When I first decided my life would be incomplete without one, I did a little hunting and came across the radio on the Amazon site for £58. Ah, I thought, my kind of price, and I bought it. I now wish I had done even more hunting. Then, having used it for several days, it occurred to me that my aunt Ann, who lives in France and listens to Radio 4 a lot, might also want one. She already has two Logik wifi radios (one of which doesn’t work) but the great thing about these is that they are truly portable. So I had a look on eBay and discovered that they are for sale there from various people at a Buy It Now price of around £69. But some people were selling them at auction, and I bought another – boxed and brand new (BNIB in eBay jargon) for £42. Admittedly, had there been more competition, the price might have crept higher, but there wasn’t and it didn’t.
The point is that all of the radios, whether from ebuyer.com, Viewquest, BA or the dodgy chap down the pub are identical. All are made in China and none has any distinguishing feature, which allows them to be sold by anyone who wants to do so, under any name they choose to sell them. And they are also free to charge whatever they want, whether at BA ‘£44-saving’ bargain price of £85 or the £58.98 I picked my first one up at. Isn’t the market marvellous? It might explain the agony the eurozone is now going through. It seems you can now buy Irish, Greek, Portuguese, Spanish and, most recently, Belgian govenment debts ('bonds') at rock bottom prices.

. . .

Heard in the news this morning that Belgian bonds are already being eyed up as a bit dodgy. The 'euro contagion' is spreading. Also on the news was an appalling report that the cholera epidemic in Haiti is also spreading. I wonder if they are somehow related?

. . .

One of the reasons why I bought a Samsung laptop running Windows (to but it into context, in addition to the two iBooks, one Powerbook and on works IBM Lenovo I had at the time. I have since sold one of the iBooks) was because since XP (I think, it might have been earlier) Microsoft has run an online gaming facility, including playing backgammon online around the world. And I do enjoy playing backgammon.
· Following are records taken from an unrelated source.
(** * DeepOnto: syntax parser and recursive verbaliser for OWL expressions

    A shallow embedding of [deeponto/onto/verbalisation.py]:
    the operator abbreviator, the range tree ([RangeNode]) with its insertion
    procedure, the two-pass parenthesis parser ([OntologySyntaxParser]) and the
    recursive verbaliser ([OntologyVerbaliser]), followed by the properties
    established about them.

    Python values are modelled as follows.
    - [str] is [string]; offsets into a string are [Z], because the parser
      computes [start - 5], which may be negative.
    - The end of a range is an [int] or [math.inf]: the type [num].
    - Exceptions are values of [exn]; a computation that may raise returns
      [result]; a computation that may also print or log returns [M].
    - The children of a tree node (anytree's [NodeMixin]) are the ordered
      list held by the node; the parent pointer is the tree structure. *)

From Stdlib Require Import ZArith List String Ascii Bool Lia DecimalString Permutation.
Import ListNotations.

#[local] Set Warnings "-register-all".
#[local] Open Scope string_scope.
#[local] Open Scope Z_scope.

(* ================================================================== *)
(** ** Exceptions and results *)

Inductive exn : Type :=
| RuntimeError (msg : string)
| AssertionError (msg : string)
| IndexError
| ValueError
| UnboundLocalError
| RecursionError.

Inductive result (A : Type) : Type :=
| Ok (a : A)
| Err (e : exn).
Arguments Ok {A} a.
Arguments Err {A} e.

Definition rbind {A B : Type} (r : result A) (k : A -> result B) : result B :=
  match r with
  | Ok a => k a
  | Err e => Err e
  end.

(** What a call wrote to standard output ([print]) or to the logger, in
    order, together with its outcome.  Output written before an exception
    is raised stays written. *)
Definition M (A : Type) : Type := (list string * result A)%type.

Definition ret {A : Type} (a : A) : M A := ([], Ok a).
Definition raise {A : Type} (e : exn) : M A := ([], Err e).
Definition emit (line : string) : M unit := ([line], Ok tt).
Definition lift {A : Type} (r : result A) : M A := ([], r).

Definition bind {A B : Type} (m : M A) (k : A -> M B) : M B :=
  match m with
  | (out, Ok a) => let (out', r) := k a in ((out ++ out')%list, r)
  | (out, Err e) => (out, Err e)
  end.

Declare Scope py_scope.
Delimit Scope py_scope with py.
Notation "x <- m ;; k" := (bind m (fun x => k))
  (at level 61, m at next level, right associativity) : py_scope.
Notation "m ;;; k" := (bind m (fun _ => k))
  (at level 61, right associativity) : py_scope.

(** [for x in xs: acc = body(acc, x)] with exceptions and output. *)
Fixpoint for_each {A S : Type} (body : S -> A -> M S) (xs : list A) (acc : S) : M S :=
  match xs with
  | [] => ret acc
  | x :: xs' => bind (body acc x) (for_each body xs')
  end.

(** [[f(x) for x in xs]]. *)
Fixpoint map_m {A B : Type} (f : A -> M B) (xs : list A) : M (list B) :=
  match xs with
  | [] => ret []
  | x :: xs' => bind (f x) (fun y => bind (map_m f xs') (fun ys => ret (y :: ys)))
  end.

(* ================================================================== *)
(** ** Python string operations *)

Definition str_len (s : string) : Z := Z.of_nat (String.length s).

(** [s.startswith(p)]. *)
Definition startswith (s p : string) : bool := String.prefix p s.

Fixpoint drop (n : nat) (s : string) : string :=
  match n, s with
  | O, _ => s
  | S n', String _ s' => drop n' s'
  | S _, EmptyString => EmptyString
  end.

(** A slice index as Python normalises it: negative indices count from the
    end, and the result is clamped to [0, len]. *)
Definition norm_index (len i : Z) : Z :=
  if i <? 0 then Z.max 0 (i + len) else Z.min i len.

(** [s[a:b]]. *)
Definition slice (s : string) (a b : Z) : string :=
  let a' := norm_index (str_len s) a in
  let b' := norm_index (str_len s) b in
  String.substring (Z.to_nat a') (Z.to_nat (b' - a')) s.

(** [s[:n]] for a non-negative literal [n]. *)
Definition take (n : nat) (s : string) : string := String.substring 0 n s.

(** [s.lstrip(c)] for a one-character argument. *)
Fixpoint lstrip_char (c : ascii) (s : string) : string :=
  match s with
  | String a s' => if Ascii.eqb a c then lstrip_char c s' else s
  | EmptyString => EmptyString
  end.

(** [s.rstrip(c)] for a one-character argument. *)
Fixpoint rstrip_char (c : ascii) (s : string) : string :=
  match s with
  | EmptyString => EmptyString
  | String a s' =>
      match rstrip_char c s' with
      | EmptyString => if Ascii.eqb a c then EmptyString else String a EmptyString
      | r => String a r
      end
  end.

(** The ASCII characters [str.lstrip()] removes: space, tab, newline,
    vertical tab, form feed, carriage return and the four separators
    0x1c-0x1f. *)
Definition is_space (c : ascii) : bool :=
  let n := nat_of_ascii c in
  (Nat.eqb n 32 || (Nat.leb 9 n && Nat.leb n 13) || (Nat.leb 28 n && Nat.leb n 31))%bool.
The graphics in XP were pretty Mickey Mouse, but the Samsung came with Windows 7 is something else entirely, lovely graphics. But to get to the point: I loathe bad losers. All to often if, in a match of the best five games, an opponent knows he or she (but I’m guessing mainly he) is going to lose, he simply quits. I don’t do that. If I am going to lose, I lose. I’ll repeat: I loathe bad losers.